▶ Requirement: Look below for the lines from the one with "- intros Hag start." to the one with "revert s. induction", and copy exactly those lines, both ends included.

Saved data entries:
.....

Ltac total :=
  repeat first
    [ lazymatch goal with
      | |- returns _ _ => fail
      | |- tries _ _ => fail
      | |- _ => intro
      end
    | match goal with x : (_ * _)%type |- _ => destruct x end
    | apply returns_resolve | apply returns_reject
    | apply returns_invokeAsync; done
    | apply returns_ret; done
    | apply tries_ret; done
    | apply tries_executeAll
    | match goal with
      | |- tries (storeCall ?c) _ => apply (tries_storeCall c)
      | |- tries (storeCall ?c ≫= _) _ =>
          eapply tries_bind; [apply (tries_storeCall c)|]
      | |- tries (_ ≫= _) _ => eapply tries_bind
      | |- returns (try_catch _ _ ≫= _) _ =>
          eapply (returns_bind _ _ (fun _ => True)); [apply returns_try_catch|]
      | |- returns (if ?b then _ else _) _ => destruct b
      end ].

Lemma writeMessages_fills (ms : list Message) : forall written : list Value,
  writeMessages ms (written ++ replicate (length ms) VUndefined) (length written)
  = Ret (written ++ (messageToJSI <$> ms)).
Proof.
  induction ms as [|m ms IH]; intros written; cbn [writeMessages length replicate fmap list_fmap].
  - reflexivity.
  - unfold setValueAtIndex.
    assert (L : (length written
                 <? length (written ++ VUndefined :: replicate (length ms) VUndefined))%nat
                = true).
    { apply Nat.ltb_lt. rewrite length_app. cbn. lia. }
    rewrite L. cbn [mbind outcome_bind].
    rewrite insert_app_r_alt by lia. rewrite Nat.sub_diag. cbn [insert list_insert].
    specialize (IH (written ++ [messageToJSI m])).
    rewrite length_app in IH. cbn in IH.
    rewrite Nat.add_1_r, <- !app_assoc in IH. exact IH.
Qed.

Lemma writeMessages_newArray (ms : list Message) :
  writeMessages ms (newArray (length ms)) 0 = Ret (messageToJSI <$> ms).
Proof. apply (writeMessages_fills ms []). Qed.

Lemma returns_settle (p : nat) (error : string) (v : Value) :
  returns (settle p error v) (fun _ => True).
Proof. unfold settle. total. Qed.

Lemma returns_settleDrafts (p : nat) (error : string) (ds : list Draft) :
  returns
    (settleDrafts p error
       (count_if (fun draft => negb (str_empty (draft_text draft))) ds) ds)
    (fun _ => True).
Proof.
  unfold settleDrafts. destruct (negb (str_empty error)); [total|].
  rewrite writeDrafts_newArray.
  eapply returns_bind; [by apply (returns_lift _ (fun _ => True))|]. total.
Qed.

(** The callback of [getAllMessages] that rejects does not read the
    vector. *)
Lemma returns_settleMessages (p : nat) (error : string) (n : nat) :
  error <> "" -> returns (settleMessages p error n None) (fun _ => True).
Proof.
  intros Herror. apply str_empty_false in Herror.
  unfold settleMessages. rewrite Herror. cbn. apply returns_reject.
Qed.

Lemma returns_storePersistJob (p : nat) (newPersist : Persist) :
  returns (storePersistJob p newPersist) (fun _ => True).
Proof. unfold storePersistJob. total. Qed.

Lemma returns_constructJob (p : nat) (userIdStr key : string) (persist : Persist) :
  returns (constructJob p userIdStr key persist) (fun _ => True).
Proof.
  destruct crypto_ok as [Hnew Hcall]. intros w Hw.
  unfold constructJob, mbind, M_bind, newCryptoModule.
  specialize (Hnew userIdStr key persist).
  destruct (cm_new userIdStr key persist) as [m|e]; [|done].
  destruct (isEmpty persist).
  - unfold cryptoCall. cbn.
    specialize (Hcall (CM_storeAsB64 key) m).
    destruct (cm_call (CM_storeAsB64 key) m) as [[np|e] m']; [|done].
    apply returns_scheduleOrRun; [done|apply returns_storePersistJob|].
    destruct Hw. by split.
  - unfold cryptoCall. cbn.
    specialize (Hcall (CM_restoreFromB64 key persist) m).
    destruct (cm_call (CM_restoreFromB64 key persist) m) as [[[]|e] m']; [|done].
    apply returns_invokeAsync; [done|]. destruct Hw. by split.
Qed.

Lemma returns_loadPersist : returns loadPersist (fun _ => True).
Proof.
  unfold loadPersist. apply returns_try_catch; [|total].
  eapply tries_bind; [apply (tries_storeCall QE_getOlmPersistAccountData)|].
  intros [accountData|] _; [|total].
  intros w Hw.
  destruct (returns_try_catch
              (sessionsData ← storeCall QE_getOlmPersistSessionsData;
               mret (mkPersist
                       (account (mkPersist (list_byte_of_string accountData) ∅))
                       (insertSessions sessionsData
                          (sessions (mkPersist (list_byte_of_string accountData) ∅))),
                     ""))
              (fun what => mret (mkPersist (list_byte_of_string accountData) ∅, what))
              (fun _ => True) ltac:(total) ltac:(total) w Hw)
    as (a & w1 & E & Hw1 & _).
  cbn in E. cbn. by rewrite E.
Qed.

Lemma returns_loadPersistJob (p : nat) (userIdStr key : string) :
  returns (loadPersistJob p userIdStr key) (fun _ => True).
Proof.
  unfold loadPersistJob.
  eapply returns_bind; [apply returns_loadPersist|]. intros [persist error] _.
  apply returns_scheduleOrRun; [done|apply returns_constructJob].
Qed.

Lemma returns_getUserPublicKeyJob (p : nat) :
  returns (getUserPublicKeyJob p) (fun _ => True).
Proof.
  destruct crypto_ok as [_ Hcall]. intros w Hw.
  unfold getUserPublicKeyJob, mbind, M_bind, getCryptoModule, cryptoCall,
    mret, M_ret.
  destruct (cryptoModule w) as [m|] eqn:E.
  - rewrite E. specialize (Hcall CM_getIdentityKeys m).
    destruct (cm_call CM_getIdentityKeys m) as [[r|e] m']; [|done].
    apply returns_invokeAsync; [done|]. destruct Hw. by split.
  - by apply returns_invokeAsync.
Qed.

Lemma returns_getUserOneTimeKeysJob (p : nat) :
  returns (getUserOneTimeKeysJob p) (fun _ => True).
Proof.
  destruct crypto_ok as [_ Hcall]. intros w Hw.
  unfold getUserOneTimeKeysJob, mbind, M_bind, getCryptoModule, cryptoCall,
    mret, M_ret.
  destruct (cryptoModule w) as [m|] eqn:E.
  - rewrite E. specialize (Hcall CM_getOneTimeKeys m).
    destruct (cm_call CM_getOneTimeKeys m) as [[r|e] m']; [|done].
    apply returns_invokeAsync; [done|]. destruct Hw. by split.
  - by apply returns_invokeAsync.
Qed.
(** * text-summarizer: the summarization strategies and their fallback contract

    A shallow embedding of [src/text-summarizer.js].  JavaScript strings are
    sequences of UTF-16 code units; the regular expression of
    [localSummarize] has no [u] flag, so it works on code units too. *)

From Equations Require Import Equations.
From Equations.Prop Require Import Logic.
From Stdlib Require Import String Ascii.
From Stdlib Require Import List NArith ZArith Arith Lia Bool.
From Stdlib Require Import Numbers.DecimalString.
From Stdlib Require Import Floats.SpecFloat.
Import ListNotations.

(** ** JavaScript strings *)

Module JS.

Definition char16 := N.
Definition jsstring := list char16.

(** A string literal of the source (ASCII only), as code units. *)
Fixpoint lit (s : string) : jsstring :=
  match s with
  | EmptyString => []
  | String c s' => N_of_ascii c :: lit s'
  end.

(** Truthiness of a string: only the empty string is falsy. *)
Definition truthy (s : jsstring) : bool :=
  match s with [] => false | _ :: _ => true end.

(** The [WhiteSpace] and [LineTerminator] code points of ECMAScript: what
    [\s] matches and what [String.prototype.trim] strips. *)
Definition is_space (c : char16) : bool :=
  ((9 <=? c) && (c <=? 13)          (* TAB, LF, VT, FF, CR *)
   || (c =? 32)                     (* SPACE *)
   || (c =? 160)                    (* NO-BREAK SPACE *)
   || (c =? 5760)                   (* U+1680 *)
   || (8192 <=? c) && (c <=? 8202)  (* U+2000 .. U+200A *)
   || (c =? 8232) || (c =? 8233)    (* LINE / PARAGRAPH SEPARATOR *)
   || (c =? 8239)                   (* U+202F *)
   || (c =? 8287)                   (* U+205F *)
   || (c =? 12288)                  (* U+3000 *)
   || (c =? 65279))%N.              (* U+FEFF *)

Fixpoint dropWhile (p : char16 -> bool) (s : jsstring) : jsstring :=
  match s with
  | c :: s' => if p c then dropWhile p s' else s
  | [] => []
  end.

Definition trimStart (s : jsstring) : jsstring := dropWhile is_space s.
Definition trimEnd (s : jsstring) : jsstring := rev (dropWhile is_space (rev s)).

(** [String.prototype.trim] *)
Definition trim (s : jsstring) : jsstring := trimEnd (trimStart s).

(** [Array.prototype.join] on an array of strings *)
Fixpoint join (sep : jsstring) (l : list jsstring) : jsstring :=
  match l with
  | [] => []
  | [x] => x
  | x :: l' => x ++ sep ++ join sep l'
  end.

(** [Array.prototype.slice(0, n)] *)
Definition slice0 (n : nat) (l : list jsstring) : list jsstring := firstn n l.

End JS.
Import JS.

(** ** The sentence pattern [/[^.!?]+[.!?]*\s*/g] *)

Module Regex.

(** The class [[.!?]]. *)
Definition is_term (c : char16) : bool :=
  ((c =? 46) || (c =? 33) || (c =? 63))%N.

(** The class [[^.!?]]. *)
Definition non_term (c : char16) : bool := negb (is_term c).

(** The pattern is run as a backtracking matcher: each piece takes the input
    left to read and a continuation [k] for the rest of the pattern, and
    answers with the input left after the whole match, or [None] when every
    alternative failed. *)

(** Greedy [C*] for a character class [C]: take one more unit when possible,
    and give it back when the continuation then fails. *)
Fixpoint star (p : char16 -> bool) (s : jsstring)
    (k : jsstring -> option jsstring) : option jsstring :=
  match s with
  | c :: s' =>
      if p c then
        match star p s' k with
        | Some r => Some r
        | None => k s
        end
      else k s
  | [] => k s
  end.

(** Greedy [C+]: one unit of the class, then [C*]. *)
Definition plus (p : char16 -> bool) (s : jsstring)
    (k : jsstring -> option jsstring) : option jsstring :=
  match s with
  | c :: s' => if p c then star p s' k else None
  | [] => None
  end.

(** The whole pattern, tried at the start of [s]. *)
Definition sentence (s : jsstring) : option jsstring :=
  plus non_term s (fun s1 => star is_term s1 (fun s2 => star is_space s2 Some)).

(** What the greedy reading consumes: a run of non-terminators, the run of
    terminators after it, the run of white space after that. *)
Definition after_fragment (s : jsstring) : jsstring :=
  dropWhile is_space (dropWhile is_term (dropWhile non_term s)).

.....

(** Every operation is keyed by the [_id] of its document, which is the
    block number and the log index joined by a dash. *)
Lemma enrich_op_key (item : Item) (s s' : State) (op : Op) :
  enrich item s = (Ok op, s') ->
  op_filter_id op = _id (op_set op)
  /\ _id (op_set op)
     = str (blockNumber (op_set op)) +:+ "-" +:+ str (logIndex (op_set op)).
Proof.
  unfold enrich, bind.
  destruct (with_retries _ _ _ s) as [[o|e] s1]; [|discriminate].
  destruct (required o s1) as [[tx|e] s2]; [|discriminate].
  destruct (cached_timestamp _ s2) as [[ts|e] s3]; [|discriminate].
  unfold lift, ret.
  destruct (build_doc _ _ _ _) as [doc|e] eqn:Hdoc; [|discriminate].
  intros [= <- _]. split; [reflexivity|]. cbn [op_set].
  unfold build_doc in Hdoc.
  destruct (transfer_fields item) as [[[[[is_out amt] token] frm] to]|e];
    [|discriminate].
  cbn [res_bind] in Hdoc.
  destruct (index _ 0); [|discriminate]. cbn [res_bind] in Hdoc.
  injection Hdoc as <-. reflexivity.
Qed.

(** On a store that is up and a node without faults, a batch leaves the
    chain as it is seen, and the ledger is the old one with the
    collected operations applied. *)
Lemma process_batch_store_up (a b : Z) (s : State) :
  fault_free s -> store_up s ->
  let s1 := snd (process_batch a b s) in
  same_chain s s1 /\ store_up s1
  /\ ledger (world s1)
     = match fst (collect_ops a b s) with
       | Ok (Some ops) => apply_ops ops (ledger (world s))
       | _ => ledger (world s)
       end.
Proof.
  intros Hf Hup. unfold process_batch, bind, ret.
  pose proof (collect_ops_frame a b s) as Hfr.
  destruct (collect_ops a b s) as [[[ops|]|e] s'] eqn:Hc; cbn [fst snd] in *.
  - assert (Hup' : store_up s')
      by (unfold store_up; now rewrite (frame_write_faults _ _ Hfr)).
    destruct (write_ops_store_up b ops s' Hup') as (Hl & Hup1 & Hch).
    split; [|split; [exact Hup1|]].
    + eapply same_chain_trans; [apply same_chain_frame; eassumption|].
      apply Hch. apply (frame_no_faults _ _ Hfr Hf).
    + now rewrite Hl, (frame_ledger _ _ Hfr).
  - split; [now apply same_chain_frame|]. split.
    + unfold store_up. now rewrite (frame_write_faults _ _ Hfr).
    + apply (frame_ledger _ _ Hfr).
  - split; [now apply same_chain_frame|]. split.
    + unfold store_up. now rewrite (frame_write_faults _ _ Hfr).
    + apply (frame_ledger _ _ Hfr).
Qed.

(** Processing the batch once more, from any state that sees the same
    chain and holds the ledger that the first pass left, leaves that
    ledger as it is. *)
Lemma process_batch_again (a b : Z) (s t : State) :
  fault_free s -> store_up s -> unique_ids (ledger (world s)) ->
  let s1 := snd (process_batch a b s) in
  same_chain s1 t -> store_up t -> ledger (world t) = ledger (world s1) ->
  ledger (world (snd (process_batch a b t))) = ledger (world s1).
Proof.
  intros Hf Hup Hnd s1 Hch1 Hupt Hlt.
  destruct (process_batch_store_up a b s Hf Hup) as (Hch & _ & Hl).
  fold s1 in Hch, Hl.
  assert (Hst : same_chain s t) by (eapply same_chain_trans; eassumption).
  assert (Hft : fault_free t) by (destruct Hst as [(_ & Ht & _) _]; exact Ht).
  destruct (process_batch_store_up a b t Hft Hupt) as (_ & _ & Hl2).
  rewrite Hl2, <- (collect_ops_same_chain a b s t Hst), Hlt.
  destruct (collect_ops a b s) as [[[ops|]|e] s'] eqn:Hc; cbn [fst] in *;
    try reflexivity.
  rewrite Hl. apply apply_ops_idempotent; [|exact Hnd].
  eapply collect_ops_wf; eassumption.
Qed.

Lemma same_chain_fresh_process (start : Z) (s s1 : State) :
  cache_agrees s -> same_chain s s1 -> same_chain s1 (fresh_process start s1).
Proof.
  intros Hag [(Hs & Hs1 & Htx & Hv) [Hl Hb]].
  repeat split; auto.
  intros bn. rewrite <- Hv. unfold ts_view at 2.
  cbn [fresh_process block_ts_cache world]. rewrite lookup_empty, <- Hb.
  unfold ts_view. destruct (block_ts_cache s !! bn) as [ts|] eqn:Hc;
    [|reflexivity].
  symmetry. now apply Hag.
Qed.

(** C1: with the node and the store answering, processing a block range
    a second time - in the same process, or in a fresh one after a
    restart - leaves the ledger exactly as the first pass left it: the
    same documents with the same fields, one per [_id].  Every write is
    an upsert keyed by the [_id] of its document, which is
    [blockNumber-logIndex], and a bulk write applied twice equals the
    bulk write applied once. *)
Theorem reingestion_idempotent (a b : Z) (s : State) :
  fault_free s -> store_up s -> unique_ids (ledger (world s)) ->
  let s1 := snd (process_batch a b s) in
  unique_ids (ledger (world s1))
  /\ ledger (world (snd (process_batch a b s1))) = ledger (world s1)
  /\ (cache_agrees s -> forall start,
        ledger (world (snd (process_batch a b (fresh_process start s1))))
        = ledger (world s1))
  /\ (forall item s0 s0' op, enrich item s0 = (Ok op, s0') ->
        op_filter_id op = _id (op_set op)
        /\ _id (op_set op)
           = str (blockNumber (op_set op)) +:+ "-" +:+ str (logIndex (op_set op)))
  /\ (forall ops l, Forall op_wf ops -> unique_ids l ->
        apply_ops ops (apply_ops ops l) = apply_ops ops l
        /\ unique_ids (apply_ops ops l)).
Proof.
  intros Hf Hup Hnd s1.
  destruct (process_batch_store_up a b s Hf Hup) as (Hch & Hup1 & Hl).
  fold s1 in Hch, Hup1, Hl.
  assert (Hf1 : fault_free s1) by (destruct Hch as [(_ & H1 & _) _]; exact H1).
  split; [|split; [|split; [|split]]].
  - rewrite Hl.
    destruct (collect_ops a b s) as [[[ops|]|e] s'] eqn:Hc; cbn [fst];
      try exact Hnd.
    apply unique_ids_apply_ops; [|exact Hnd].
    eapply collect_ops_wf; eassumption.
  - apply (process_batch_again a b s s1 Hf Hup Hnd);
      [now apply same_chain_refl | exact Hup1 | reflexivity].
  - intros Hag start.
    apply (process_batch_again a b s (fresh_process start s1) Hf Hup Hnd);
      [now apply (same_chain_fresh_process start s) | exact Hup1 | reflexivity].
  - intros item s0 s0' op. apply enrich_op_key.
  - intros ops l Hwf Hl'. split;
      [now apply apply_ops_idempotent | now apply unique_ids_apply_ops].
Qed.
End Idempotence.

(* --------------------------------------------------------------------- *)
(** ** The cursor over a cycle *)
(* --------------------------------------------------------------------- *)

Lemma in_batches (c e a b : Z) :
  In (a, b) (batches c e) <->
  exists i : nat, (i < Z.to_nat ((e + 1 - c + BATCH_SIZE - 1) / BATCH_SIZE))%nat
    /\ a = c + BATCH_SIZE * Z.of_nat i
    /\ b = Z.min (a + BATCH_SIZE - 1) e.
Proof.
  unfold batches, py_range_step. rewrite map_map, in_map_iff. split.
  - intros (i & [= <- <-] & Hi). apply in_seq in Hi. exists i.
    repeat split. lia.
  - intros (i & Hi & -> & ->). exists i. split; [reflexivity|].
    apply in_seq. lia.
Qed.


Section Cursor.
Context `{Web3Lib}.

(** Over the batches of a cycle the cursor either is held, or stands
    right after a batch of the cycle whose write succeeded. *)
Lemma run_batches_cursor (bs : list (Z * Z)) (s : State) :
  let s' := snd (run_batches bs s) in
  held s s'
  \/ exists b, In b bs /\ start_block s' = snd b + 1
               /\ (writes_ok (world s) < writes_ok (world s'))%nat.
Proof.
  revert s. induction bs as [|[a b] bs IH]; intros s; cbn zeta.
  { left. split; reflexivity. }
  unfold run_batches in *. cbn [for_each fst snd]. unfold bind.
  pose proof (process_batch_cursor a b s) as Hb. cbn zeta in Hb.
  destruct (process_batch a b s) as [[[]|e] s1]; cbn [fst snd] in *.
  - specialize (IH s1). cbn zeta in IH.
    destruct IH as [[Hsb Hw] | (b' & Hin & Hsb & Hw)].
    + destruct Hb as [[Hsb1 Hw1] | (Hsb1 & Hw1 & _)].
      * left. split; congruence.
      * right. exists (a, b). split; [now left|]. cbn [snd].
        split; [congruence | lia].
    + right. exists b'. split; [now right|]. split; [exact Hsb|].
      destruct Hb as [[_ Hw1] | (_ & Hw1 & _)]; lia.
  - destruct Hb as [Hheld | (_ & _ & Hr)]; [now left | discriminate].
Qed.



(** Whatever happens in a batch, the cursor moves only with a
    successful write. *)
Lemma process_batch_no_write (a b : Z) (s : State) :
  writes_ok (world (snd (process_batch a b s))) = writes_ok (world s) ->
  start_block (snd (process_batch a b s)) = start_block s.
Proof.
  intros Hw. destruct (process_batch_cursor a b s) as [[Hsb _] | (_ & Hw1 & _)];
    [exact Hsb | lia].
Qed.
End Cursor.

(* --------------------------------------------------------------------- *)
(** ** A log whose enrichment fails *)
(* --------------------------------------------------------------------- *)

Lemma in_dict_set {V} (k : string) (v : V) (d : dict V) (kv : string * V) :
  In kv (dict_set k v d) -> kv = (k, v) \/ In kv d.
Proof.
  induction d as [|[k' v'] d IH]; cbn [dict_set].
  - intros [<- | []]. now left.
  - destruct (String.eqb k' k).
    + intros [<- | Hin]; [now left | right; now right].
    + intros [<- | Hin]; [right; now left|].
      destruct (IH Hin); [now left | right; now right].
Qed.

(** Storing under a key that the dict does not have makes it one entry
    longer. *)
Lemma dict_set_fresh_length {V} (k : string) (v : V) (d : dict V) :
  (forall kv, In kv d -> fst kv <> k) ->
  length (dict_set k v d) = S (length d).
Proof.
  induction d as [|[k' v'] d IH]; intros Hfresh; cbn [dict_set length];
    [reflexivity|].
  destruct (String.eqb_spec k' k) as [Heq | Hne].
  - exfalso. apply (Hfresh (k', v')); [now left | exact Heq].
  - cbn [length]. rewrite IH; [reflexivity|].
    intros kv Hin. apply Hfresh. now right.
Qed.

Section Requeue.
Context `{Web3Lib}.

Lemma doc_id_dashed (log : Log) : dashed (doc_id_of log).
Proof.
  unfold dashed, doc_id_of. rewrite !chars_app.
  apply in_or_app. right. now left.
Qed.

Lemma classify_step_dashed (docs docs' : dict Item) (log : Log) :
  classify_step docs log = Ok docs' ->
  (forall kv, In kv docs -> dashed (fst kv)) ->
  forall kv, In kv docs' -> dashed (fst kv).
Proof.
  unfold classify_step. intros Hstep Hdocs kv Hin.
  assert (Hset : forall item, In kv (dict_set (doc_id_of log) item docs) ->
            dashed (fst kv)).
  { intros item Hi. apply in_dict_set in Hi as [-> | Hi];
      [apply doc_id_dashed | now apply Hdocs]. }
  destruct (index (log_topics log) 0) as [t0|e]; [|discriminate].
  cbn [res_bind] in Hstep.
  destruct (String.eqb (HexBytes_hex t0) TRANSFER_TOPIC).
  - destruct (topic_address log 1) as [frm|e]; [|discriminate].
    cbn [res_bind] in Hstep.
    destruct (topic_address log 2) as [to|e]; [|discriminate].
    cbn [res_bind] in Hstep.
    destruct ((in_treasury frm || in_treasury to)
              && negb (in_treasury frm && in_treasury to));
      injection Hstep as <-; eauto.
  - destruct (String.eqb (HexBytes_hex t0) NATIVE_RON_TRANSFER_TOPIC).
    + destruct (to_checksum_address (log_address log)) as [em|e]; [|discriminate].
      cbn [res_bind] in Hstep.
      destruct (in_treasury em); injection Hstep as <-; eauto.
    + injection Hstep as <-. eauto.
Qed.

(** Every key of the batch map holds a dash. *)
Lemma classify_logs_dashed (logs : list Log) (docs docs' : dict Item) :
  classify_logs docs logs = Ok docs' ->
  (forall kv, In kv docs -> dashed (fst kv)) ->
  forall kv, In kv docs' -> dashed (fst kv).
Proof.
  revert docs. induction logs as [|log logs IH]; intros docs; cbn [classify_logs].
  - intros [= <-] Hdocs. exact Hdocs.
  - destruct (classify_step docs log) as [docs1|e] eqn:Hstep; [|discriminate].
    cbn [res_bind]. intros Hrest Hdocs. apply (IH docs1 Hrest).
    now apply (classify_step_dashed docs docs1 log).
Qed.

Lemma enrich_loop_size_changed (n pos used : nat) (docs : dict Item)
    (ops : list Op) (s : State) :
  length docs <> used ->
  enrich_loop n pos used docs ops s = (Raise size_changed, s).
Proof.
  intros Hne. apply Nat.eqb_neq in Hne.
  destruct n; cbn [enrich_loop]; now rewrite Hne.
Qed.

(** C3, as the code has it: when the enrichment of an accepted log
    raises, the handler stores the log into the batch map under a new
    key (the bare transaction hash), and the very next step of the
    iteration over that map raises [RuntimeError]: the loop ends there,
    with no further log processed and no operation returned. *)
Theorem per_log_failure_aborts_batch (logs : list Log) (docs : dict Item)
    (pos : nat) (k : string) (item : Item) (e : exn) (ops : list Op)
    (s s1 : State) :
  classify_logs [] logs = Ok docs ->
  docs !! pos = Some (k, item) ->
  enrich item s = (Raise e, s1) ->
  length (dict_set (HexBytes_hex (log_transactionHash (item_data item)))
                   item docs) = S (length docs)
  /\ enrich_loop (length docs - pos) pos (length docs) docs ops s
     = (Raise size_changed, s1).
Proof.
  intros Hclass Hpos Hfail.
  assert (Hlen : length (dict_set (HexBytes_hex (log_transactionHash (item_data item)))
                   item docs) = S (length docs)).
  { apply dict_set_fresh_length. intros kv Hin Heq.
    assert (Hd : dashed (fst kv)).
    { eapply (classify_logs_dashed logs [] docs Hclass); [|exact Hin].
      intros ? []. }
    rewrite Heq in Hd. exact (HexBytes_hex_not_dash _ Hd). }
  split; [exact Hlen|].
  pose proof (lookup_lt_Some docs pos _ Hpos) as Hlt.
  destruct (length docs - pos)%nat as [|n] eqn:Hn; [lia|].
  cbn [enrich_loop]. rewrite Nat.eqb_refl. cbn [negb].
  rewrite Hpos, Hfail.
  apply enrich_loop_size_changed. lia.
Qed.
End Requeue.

.....

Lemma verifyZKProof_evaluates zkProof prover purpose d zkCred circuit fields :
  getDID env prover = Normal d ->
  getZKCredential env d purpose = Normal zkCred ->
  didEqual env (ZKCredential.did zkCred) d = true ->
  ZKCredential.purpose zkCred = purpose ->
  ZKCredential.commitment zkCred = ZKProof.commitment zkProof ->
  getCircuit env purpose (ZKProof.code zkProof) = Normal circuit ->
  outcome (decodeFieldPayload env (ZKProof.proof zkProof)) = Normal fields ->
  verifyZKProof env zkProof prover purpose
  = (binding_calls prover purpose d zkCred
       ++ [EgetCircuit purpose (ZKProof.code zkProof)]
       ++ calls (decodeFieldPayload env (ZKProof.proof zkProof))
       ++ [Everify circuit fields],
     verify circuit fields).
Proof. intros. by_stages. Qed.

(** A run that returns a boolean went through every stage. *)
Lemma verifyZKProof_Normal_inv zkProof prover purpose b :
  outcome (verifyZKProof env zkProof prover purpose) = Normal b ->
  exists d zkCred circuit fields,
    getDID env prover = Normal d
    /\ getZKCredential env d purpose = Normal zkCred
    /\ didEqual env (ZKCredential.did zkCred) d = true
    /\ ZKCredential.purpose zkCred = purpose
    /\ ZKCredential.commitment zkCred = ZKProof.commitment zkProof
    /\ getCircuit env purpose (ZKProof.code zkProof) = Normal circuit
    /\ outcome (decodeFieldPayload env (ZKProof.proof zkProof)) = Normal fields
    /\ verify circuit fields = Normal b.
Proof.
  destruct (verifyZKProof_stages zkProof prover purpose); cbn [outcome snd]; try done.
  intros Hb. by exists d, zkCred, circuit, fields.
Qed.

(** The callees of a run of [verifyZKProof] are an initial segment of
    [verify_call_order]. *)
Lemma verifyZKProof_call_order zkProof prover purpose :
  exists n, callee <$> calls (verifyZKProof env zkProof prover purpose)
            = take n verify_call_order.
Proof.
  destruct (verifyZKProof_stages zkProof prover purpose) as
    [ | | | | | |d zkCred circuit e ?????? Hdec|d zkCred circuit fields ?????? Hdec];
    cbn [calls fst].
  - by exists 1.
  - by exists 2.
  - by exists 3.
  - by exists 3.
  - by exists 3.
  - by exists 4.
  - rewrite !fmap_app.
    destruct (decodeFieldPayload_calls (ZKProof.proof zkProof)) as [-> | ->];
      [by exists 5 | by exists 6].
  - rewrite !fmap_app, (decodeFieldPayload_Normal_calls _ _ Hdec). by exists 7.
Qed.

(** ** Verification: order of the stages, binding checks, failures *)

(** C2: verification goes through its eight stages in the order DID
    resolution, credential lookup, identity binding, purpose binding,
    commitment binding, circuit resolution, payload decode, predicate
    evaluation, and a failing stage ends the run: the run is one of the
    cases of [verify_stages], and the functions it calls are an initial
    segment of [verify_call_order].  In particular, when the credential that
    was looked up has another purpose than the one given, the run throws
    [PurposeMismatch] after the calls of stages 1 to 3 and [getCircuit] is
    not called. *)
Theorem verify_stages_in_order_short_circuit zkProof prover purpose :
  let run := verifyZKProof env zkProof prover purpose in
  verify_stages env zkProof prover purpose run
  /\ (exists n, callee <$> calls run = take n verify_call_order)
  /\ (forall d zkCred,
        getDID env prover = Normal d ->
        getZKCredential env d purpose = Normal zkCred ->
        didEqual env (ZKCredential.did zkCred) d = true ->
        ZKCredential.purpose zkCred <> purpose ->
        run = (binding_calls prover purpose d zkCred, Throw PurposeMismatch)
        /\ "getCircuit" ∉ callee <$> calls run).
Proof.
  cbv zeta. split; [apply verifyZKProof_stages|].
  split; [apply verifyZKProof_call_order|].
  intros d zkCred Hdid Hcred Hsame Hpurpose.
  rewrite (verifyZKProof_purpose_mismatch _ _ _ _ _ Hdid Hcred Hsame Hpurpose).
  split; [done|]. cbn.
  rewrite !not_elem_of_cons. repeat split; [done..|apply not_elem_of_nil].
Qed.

.....

▶ Response to the task:
  - intros Hag start.
    apply (process_batch_again a b s (fresh_process start s1) Hf Hup Hnd);
      [now apply (same_chain_fresh_process start s) | exact Hup1 | reflexivity].
  - intros item s0 s0' op. apply enrich_op_key.
  - intros ops l Hwf Hl'. split;
      [now apply apply_ops_idempotent | now apply unique_ids_apply_ops].
Qed.
End Idempotence.

(* --------------------------------------------------------------------- *)
(** ** The cursor over a cycle *)
(* --------------------------------------------------------------------- *)

Lemma in_batches (c e a b : Z) :
  In (a, b) (batches c e) <->
  exists i : nat, (i < Z.to_nat ((e + 1 - c + BATCH_SIZE - 1) / BATCH_SIZE))%nat
    /\ a = c + BATCH_SIZE * Z.of_nat i
    /\ b = Z.min (a + BATCH_SIZE - 1) e.
Proof.
  unfold batches, py_range_step. rewrite map_map, in_map_iff. split.
  - intros (i & [= <- <-] & Hi). apply in_seq in Hi. exists i.
    repeat split. lia.
  - intros (i & Hi & -> & ->). exists i. split; [reflexivity|].
    apply in_seq. lia.
Qed.


Section Cursor.
Context `{Web3Lib}.

(** Over the batches of a cycle the cursor either is held, or stands
    right after a batch of the cycle whose write succeeded. *)
Lemma run_batches_cursor (bs : list (Z * Z)) (s : State) :
  let s' := snd (run_batches bs s) in
  held s s'
  \/ exists b, In b bs /\ start_block s' = snd b + 1
               /\ (writes_ok (world s) < writes_ok (world s'))%nat.
Proof.
  revert s. induction bs as [|[a b] bs IH]; intros s; cbn zeta.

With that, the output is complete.